Upon graduation, the joy is short-lived. Urgency of loan repayment limits choices. Getting a job becomes more pressing than getting a job of choice. Underemployment replaces full employment. Urgency justifies low wages –whatever you can get. Keeping a job, particularly if it is paying the loans, becomes more valuable than anything else in life. Spouse, young children, and aging parents are demoted to lower priorities. In some cases, even personal health may be compromised by working late hours and weekends. In some cases, cardiovascular disease, diabetes, obesity, and depression, the uninvited demons, occupy professional corpuses. Lingering loans scar the minds and bodies of indentured professionals.

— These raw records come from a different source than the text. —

(** Extra X22. A line whose trimmed text is [**], some text, [**], and
    longer than four code units, is rendered as a header holding the text
    between the markers as a single text child: the markers are removed
    and nothing inside a header is formatted further. *)
Theorem header_shows_text_between_markers
        (lines : list jsstring) (index : nat) (line : jsstring) :
  startsWith [star; star] (trim line) = true ->
  endsWith [star; star] (trim line) = true ->
  4 < List.length (trim line) ->
  exists cls inner,
    formatLine lines index line = element "div" (Some index) (class cls) [text inner]
    /\ trim line = [star; star] ++ inner ++ [star; star].
Proof.
  intros Hs He Hlen.
  assert (Hb : is_bold (trim line) = true).
  { unfold is_bold. rewrite Hs, He. apply Nat.ltb_lt in Hlen. rewrite Hlen. reflexivity. }
  unfold formatLine. rewrite Hb.
  destruct (trim line) as [|c rest] eqn:Ht; [simpl in Hlen; lia|].
  cbn [str_truthy negb].
  eexists. exists (slice 2 2 (c :: rest)). split; [reflexivity|].
  symmetry. apply is_bold_source, Hb.
Qed.

Lemma header_shows_text_between_markers_witness :
  exists cls,
    formatLine [] 3 (lit "  **Answer**  ")
    = element "div" (Some 3) (class cls) [text (lit "Answer")].
Proof.
  destruct (@header_shows_text_between_markers [] 3 (lit "  **Answer**  ")
              eq_refl eq_refl) as (cls & inner & Hrow & Hinner).
  - simpl. lia.
  - exists cls. rewrite Hrow.
    assert (Heq : inner = lit "Answer").
    { apply (app_inv_tail [star; star]). apply (app_inv_head [star; star]).
      symmetry. exact Hinner. }
    rewrite Heq. reflexivity.
Defined.

End FormatterFacts.

(** * Properties of the task manager *)

(** ** Calls that follow one another *)

(** A computation is framed when it only appends to the log, and what it
    does is not affected by what the log already holds. *)
Definition framed {A} (c : async A) : Prop :=
  forall log, c log = (fst (c []), log ++ snd (c [])).

Lemma framed_ret {A} (a : A) : framed (ret a).
Proof. intros log. unfold ret. simpl. rewrite app_nil_r. reflexivity. Qed.

Lemma framed_throw {A} (x : thrown) : framed (@throw A x).
Proof. intros log. unfold throw. simpl. rewrite app_nil_r. reflexivity. Qed.

Lemma framed_settle {A} (s : settled A) : framed (settle s).
Proof. intros log. unfold settle. simpl. rewrite app_nil_r. reflexivity. Qed.

Lemma framed_emit (e : io) : framed (emit e).
Proof. intros log. reflexivity. Qed.

Lemma framed_bind {A B} (c : async A) (k : A -> async B) :
  framed c -> (forall a, framed (k a)) -> framed (bind c k).
Proof.
  intros Hc Hk log. unfold bind. rewrite (Hc log).
  destruct (c []) as [[a|x] l0]; simpl; [|reflexivity].
  rewrite (Hk a (log ++ l0)), (Hk a l0). simpl. rewrite app_assoc. reflexivity.
Qed.

Lemma framed_try_catch {A} (c : async A) (h : thrown -> async A) :
  framed c -> (forall x, framed (h x)) -> framed (try_catch c h).
Proof.
  intros Hc Hh log. unfold try_catch. rewrite (Hc log).
  destruct (c []) as [[a|x] l0]; simpl; [reflexivity|].
  rewrite (Hh x (log ++ l0)), (Hh x l0). simpl. rewrite app_assoc. reflexivity.
Qed.

Lemma framed_if {A} (b : bool) (c1 c2 : async A) :
  framed c1 -> framed c2 -> framed (if b then c1 else c2).
Proof. destruct b; auto. Qed.

Lemma framed_throw_new_Error (host : Host) {A} (v : json) :
  framed (@throw_new_Error host A v).
Proof. unfold throw_new_Error. destruct (ToString host v); apply framed_throw. Qed.

Lemma framed_relabel {A} (cause failure : string) (x : thrown) :
  framed (@relabel A cause failure x).
Proof.
  unfold relabel. destruct x as [e|t]; [|apply framed_throw].
  destruct (str_eqb (message e) (lit "Request timeout")); apply framed_throw.
Qed.

Create HintDb framed.

#[local] Hint Resolve framed_ret framed_throw framed_settle framed_emit framed_if
  framed_throw_new_Error framed_relabel : framed.

Ltac frame :=
  repeat first
    [ solve [auto with framed]
    | apply framed_bind; [|intros]
    | apply framed_try_catch; [|intros]
    | apply framed_if
    | break_match ].

Lemma framed_attempt_once (host : Host) (url : endpoint) (options : RequestInit)
      (e : attempt_env) :
  framed (attempt_once host url options e).
Proof.
  unfold attempt_once, createTimeout, sleep.
  destruct (Abort.wire (req_signal options) (caller_signal e)) as [st signal]. frame.
Qed.

Lemma framed_iteration (host : Host) (env : nat -> attempt_env) (url : endpoint)
      (options : RequestInit) (retries n : nat) (lastError : option JsError) :
  framed (iteration host env url options retries n lastError).
Proof.
  unfold iteration, sleep. apply framed_try_catch.
  - apply framed_bind; [apply framed_attempt_once|]. intros response. frame.
  - intros x. frame.
Qed.

Lemma framed_loop (host : Host) (env : nat -> attempt_env) (url : endpoint)
      (options : RequestInit) (retries remaining : nat) :
  forall n lastError, framed (loop host env url options retries remaining n lastError).
Proof.
  induction remaining as [|remaining IH]; intros n lastError; simpl.
  - apply framed_throw.
  - apply framed_bind; [apply framed_iteration|].
    intros [response|lastError']; [apply framed_ret | apply IH].
Qed.

Lemma framed_fetchWithRetry (host : Host) (env : nat -> attempt_env) (url : endpoint)
      (options : RequestInit) (retries : nat) :
  framed (fetchWithRetry host env url options retries).
Proof. apply framed_loop. Qed.

#[local] Hint Resolve framed_fetchWithRetry : framed.

Lemma framed_task_functions (host : Host) (env : nat -> attempt_env) :
  framed (createTask host env) /\ framed (listTasks host env)
  /\ framed (updateTask host env) /\ framed (deleteTask host env).
Proof.
  unfold createTask, listTasks, updateTask, deleteTask. repeat split; frame.
Qed.

Module TaskManagerFacts.

Import TaskManager.

Lemma framed_run {A} (c : async A) (log : list io) :
  framed c -> c log = (fst (run c), log ++ snd (run c)).
Proof. intros H. apply H. Qed.

(** What [loadTasks] leaves, from the state it starts in. *)
Lemma loadTasks_run (host : Host) (env : nat -> attempt_env) (st : state)
      (log : list io) :
  loadTasks host env st log
  = ({| tasks := match fst (run (listTasks host env)) with
                 | Resolved taskList => taskList
                 | Rejected _ => tasks st
                 end;
        loading := false;
        error := match fst (run (listTasks host env)) with
                 | Resolved _ => None
                 | Rejected x => Some (message_or "Failed to load tasks" x)
                 end;
        showForm := showForm st;
        newTask := newTask st |},
     log ++ snd (run (listTasks host env))).
Proof.
  unfold loadTasks.
  rewrite (framed_run log (proj1 (proj2 (framed_task_functions host env)))).
  destruct (fst (run (listTasks host env))); reflexivity.
Qed.

(** Extra X23. When the mutation fails ([createTask], [updateTask] or
    [deleteTask] rejects), the handler does not reload the list: the
    tasks shown stay as they were, the error shown is the message of the
    rejection, [loading] is back to [false], and the log is that of the
    mutation alone. *)
Theorem failed_mutation_does_not_reload
        (host : Host) (env_mutation env_list : nat -> attempt_env)
        (st : state) (err : thrown) :
  (fst (run (updateTask host env_mutation)) = Rejected err ->
   handleUpdateTask host env_mutation env_list st []
   = ({| tasks := tasks st; loading := false;
         error := Some (message_or "Failed to update task" err);
         showForm := showForm st; newTask := newTask st |},
      snd (run (updateTask host env_mutation))))
  /\ (fst (run (deleteTask host env_mutation)) = Rejected err ->
      handleDeleteTask host true env_mutation env_list st []
      = ({| tasks := tasks st; loading := false;
            error := Some (message_or "Failed to delete task" err);
            showForm := showForm st; newTask := newTask st |},
         snd (run (deleteTask host env_mutation))))
  /\ (fst (run (createTask host env_mutation)) = Rejected err ->
      forallb is_whitespace (title (newTask st)) = false ->
      handleCreateTask host env_mutation env_list st []
      = ({| tasks := tasks st; loading := false;
            error := Some (message_or "Failed to create task" err);
            showForm := showForm st; newTask := newTask st |},
         snd (run (createTask host env_mutation)))).
Proof.
  repeat split.
  - intros H. unfold handleUpdateTask, run in *.
    destruct (updateTask host env_mutation []) as [s log]. simpl in H. subst s.
    reflexivity.
  - intros H. unfold handleDeleteTask, run in *. cbn [negb].
    destruct (deleteTask host env_mutation []) as [s log]. simpl in H. subst s.
    reflexivity.
  - intros H Htitle. unfold handleCreateTask, run in *.
    destruct (trim (title (newTask st))) eqn:Ht;
      [apply trim_nil_iff in Ht; congruence|].
    cbn [str_truthy negb].
    destruct (createTask host env_mutation []) as [s log]. simpl in H. subst s.
    reflexivity.
Qed.
(** C4 (amended).  In full mode, on times and an offset that are safe
    integers and stay so when added (so that the additions of the program
    are exact), the result has the length of the argument and every cue gets
    the clamped shift.  With [offsetMs <> 0] the pair [(start, end)] of a cue
    comes out unchanged exactly when [start = 0], [end = 0] and
    [offsetMs < 0], that is when clamping at zero absorbs the offset; any
    other cue comes out with a different [start] or [end]. *)
Theorem shiftTime_full_totality :
  forall cues offsetMs,
    offsetMs <> 0 ->
    Forall (exact_shift offsetMs) cues ->
    length (Binary64.shiftTime cues offsetMs None None) = length cues /\
    Forall2
      (fun c c' =>
         clamped_shift offsetMs c c' /\
         (start c' = start c /\ end_ c' = end_ c <->
          start c = 0 /\ end_ c = 0 /\ offsetMs < 0))
      cues (Binary64.shiftTime cues offsetMs None None).
Proof.
  intros cues offsetMs Hoff Hexact.
  rewrite (@shiftTime64_exact cues offsetMs None None
             (exact_shift_sums Hexact)).
  split; [apply shiftTime_length|].
  eapply Forall2_impl;
    [|exact (shiftTime_pointwise offsetMs cues None None)].
  simpl. intros c c' (_ & _ & Hin & _).
  specialize (Hin I). split; [exact Hin|].
  destruct Hin as [Hs He]. rewrite He, Hs. lia.
Qed.
Lemma awaitReadFile_state filePath (s : St) :
  awaitReadFile filePath s =
  (Normal (readFile (trace s) filePath),
   mkState (transpileCache s) (analyzeCache s) (ReadFile filePath :: trace s)).
Proof. reflexivity. Qed.

Lemma tryReadScriptAsString_budgeted filePath (s : St) :
  budgeted s -> budgeted (snd (tryReadScriptAsString filePath s)).
Proof.
  intros Hb. unfold tryReadScriptAsString, bind. rewrite awaitReadFile_state.
  set (s1 := mkState _ _ _).
  assert (Hb1 : budgeted s1) by (apply budgeted_update with (s := s); auto).
  destruct (readFile (trace s) filePath) as [err|content].
  - now destruct (hasCode err "ENOENT").
  - pose proof (maybeTranspile_budgeted filePath content Hb1) as Hb2.
    destruct (maybeTranspile filePath content s1) as [[[ex|t]|e] s2]; exact Hb2.
Qed.

Lemma step_budgeted (s : St) (c : Call) : budgeted s -> budgeted (step s c).
Proof.
  destruct c; simpl;
    auto using tryReadScriptAsString_budgeted, maybeTranspile_budgeted,
               analyzeCode_budgeted.
Qed.

Lemma run_budgeted (cs : list Call) (s : St) : budgeted s -> budgeted (run cs s).
Proof.
  unfold run. revert s. induction cs as [|c cs IH]; simpl; auto using step_budgeted.
Qed.

(** No closure changes the budget a cache was created with. *)

Lemma maybeTranspile_budgets filePath code (s : St) :
  sameBudgets s (snd (maybeTranspile filePath code s)).
Proof.
  unfold sameBudgets. run_closures. destruct (isNative filePath); [easy|]. simpl.
  pose proof (get_config (hexDigestMd5 code) (transpileCache s)) as [Hm _].
  destruct (get (hexDigestMd5 code) (transpileCache s)) as [[v|] c]; simpl in *;
    [easy|].
  destruct (transpileCode _ code) as [ex|[t|]]; simpl; try easy.
  now rewrite (proj1 (set_config _ _ _)).
Qed.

In binding professionals to debt, the system also suffers. Because of fear of losing the job, the courage to call out the wrongs, the injustices, the excesses, and corruption in corporations, banks, hospitals, law firms, law schools, judiciary, legislature, and the executive, wherever the professionals serve, fades into caution, cowardice, and compromise. “Don’t rock the boat” becomes the secret mantra of survival and self-suppression. (The mantra actually means keep paying the loans.) Consequently, wrong policies, flawed decisions, and misdirection conceived in the politburos of organizations, corporations, and state and federal governments, lead to losses. The urge of quitting a disagreeable job, though authentic, seems irrational because of the debt hanging over the head. Indentured professionals, in T.S. Elliot’s divinatory words, are reduced to “dried voices” of hollow men (and women).
L. Ali Khan is the founder of Legal Scholar Academy and a professor of law at Washburn University, Kansas.